* _What the exercise asks_: Pick out each line with the word "eexists" from the material that follows.

* _Dataset extract_:
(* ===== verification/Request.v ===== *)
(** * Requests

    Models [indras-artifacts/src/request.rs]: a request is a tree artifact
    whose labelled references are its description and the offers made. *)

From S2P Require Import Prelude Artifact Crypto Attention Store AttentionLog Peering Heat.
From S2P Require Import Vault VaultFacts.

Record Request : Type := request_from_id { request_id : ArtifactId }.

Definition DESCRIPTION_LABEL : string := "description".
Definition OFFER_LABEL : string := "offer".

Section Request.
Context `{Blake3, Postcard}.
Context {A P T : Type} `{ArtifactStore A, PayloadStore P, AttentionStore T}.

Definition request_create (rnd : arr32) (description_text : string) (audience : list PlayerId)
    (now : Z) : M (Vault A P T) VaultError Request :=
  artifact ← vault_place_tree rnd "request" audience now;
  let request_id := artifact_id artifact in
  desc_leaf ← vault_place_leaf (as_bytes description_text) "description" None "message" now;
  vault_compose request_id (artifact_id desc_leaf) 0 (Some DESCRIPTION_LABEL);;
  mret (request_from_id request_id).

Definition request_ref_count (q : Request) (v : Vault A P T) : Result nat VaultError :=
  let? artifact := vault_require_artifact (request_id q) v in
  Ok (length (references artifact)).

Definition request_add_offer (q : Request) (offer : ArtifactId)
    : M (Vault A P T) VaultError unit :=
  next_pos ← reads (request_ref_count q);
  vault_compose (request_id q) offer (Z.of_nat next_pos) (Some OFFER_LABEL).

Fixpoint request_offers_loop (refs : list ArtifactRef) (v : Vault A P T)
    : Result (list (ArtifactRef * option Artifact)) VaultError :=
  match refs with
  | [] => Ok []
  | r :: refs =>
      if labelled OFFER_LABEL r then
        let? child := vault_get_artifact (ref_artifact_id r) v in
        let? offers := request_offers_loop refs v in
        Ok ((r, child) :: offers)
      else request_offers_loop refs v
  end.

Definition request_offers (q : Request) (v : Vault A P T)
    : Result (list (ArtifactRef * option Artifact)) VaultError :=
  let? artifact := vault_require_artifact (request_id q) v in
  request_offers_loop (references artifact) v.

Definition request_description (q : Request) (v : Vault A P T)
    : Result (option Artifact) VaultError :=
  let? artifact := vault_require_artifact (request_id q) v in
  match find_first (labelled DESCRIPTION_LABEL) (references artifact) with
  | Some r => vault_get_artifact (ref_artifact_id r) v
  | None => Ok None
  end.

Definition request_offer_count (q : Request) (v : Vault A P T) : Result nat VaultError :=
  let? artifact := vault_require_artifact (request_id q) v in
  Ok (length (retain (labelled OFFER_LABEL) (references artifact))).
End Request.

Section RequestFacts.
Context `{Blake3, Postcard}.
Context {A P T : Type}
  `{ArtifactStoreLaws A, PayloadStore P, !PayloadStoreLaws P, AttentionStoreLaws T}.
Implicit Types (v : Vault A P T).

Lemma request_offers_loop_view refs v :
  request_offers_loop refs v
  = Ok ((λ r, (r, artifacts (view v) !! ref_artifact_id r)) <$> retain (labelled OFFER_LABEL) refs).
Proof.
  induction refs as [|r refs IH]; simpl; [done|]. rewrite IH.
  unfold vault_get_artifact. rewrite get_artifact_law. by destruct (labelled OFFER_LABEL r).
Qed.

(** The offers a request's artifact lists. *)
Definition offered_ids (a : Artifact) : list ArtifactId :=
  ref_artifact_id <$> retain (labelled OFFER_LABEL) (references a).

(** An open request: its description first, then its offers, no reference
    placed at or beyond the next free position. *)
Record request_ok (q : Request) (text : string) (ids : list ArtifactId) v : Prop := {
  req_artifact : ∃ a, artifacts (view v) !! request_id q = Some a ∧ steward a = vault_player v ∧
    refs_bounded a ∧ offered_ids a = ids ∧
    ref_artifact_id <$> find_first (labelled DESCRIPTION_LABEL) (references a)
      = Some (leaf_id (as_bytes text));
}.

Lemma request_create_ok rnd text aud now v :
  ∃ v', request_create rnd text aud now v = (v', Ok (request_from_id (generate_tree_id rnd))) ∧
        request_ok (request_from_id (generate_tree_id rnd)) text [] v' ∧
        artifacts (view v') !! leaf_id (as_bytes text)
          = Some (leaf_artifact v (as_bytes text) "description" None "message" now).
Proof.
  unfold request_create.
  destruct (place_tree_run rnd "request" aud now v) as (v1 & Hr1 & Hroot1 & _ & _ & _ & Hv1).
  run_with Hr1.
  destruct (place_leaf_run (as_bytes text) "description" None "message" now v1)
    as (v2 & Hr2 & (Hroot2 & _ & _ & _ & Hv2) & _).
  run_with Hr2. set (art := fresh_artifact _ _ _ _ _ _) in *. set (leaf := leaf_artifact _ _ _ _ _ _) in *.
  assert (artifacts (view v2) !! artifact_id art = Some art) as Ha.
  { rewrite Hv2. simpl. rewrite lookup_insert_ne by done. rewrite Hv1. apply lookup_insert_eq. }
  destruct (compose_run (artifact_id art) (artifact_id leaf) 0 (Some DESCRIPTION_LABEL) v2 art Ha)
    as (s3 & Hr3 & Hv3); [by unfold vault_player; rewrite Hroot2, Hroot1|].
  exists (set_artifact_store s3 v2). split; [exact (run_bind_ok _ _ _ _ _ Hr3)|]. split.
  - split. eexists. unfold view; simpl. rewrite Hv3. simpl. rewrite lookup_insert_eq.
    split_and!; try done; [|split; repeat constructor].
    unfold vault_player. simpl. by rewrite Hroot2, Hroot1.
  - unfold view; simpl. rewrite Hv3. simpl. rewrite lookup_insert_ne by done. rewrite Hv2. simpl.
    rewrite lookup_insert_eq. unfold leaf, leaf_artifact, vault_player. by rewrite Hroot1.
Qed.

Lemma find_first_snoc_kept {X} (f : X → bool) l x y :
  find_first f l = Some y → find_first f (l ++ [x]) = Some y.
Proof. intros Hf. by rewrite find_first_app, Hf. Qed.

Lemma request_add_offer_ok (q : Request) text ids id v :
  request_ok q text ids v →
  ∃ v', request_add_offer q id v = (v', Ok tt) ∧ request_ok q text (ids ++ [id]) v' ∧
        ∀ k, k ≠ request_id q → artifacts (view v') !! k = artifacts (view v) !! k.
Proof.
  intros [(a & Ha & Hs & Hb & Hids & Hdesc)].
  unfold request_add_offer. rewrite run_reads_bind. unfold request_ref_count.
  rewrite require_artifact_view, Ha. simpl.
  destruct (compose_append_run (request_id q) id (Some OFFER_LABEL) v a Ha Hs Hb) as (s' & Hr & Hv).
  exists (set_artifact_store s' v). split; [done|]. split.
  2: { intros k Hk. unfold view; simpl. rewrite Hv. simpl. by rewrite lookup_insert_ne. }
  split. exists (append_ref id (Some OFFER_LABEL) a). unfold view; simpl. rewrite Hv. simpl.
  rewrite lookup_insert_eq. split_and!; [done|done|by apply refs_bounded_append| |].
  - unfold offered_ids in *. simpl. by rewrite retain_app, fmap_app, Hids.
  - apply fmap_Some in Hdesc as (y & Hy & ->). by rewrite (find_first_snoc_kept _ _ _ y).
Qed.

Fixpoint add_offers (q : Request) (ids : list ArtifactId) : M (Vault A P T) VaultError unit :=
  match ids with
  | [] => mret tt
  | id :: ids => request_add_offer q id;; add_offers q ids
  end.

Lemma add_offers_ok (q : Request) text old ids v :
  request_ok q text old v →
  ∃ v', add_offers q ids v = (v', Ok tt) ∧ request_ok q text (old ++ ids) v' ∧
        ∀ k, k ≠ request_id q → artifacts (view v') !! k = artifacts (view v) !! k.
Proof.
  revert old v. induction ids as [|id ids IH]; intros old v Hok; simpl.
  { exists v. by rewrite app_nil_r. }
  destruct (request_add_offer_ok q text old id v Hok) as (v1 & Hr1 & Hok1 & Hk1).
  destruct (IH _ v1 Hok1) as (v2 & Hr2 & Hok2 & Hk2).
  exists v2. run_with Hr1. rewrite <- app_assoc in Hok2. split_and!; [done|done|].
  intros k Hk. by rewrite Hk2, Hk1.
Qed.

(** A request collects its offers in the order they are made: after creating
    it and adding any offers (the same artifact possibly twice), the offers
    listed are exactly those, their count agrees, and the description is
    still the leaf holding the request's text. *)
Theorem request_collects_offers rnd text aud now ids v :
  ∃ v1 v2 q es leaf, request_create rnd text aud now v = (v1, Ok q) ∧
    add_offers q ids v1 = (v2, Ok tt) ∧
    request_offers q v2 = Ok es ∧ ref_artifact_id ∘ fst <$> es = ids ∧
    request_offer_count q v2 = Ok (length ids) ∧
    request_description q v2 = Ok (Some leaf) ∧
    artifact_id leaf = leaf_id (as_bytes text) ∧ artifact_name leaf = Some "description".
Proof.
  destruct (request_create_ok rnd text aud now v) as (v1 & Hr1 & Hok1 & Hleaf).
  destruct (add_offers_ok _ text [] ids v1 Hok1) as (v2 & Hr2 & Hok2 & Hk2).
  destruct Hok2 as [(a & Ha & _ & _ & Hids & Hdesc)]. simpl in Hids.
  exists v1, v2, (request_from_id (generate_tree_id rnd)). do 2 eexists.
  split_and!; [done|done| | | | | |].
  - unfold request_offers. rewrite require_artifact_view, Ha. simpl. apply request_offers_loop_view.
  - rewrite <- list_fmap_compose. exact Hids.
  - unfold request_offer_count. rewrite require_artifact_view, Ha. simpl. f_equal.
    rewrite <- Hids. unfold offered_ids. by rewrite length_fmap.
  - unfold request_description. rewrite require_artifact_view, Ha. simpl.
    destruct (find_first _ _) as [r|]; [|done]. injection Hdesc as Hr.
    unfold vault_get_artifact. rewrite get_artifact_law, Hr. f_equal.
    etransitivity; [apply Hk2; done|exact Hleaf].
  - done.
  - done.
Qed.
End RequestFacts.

* _Response to the task_:
  - split. eexists. unfold view; simpl. rewrite Hv3. simpl. rewrite lookup_insert_eq.
  exists v1, v2, (request_from_id (generate_tree_id rnd)). do 2 eexists.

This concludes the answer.